- _Action item_:
Write out, word for word, the first line of the data below and every line after it through the one containing "Proof. apply sanitizeSID_facts. Qed.".

- _Exercise materials_:
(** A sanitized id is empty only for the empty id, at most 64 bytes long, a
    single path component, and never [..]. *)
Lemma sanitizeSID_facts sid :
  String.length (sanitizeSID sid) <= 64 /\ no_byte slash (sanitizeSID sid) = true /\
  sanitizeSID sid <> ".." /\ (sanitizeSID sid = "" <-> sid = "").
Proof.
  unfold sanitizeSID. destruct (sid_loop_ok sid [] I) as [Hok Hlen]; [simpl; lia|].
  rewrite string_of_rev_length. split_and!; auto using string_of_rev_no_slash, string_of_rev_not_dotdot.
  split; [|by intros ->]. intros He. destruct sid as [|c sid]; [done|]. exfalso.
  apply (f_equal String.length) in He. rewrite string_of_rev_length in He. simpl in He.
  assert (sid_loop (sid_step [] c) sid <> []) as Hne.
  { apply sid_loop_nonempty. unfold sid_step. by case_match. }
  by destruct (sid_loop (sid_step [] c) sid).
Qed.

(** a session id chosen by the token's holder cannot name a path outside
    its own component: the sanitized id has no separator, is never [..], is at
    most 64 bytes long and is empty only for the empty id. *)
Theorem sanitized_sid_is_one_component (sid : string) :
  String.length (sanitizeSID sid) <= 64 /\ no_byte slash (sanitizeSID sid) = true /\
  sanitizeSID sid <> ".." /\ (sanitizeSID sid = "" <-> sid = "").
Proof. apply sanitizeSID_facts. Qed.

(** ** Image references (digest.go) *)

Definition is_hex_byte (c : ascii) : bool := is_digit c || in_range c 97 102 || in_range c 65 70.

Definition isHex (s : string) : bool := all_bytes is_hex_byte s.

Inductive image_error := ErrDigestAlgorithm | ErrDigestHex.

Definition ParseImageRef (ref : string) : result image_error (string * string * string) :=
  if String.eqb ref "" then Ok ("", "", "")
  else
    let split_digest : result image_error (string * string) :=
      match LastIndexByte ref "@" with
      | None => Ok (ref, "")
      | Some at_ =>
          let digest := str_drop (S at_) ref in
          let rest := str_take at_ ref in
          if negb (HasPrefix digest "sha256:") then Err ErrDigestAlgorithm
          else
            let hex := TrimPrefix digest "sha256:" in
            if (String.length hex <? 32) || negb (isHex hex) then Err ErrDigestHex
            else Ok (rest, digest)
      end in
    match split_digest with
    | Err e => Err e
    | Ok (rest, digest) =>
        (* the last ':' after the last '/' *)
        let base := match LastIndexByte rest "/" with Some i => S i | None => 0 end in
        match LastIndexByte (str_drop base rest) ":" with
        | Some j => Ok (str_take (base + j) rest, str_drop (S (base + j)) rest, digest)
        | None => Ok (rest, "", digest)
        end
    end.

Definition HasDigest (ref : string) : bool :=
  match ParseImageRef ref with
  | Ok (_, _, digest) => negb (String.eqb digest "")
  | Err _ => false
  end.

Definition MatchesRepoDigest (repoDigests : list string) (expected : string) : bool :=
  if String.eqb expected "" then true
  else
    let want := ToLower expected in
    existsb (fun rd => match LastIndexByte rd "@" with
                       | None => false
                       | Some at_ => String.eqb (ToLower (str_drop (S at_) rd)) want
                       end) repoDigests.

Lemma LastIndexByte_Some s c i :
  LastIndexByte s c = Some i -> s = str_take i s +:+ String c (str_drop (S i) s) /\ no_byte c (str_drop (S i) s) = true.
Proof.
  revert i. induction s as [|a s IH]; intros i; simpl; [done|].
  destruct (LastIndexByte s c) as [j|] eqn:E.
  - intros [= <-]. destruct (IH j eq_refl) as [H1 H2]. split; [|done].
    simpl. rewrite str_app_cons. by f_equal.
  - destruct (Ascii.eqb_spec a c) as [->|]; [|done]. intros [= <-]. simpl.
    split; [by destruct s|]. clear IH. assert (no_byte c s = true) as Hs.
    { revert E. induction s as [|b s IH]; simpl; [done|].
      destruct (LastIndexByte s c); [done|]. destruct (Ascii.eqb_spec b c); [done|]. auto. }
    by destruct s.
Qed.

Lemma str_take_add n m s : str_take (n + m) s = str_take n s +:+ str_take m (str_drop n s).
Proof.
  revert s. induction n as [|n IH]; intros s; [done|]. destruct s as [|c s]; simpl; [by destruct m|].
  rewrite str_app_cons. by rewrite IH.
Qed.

- _Response to the exercise_:
(** A sanitized id is empty only for the empty id, at most 64 bytes long, a
    single path component, and never [..]. *)
Lemma sanitizeSID_facts sid :
  String.length (sanitizeSID sid) <= 64 /\ no_byte slash (sanitizeSID sid) = true /\
  sanitizeSID sid <> ".." /\ (sanitizeSID sid = "" <-> sid = "").
Proof.
  unfold sanitizeSID. destruct (sid_loop_ok sid [] I) as [Hok Hlen]; [simpl; lia|].
  rewrite string_of_rev_length. split_and!; auto using string_of_rev_no_slash, string_of_rev_not_dotdot.
  split; [|by intros ->]. intros He. destruct sid as [|c sid]; [done|]. exfalso.
  apply (f_equal String.length) in He. rewrite string_of_rev_length in He. simpl in He.
  assert (sid_loop (sid_step [] c) sid <> []) as Hne.
  { apply sid_loop_nonempty. unfold sid_step. by case_match. }
  by destruct (sid_loop (sid_step [] c) sid).
Qed.

(** a session id chosen by the token's holder cannot name a path outside
    its own component: the sanitized id has no separator, is never [..], is at
    most 64 bytes long and is empty only for the empty id. *)
Theorem sanitized_sid_is_one_component (sid : string) :
  String.length (sanitizeSID sid) <= 64 /\ no_byte slash (sanitizeSID sid) = true /\
  sanitizeSID sid <> ".." /\ (sanitizeSID sid = "" <-> sid = "").
Proof. apply sanitizeSID_facts. Qed.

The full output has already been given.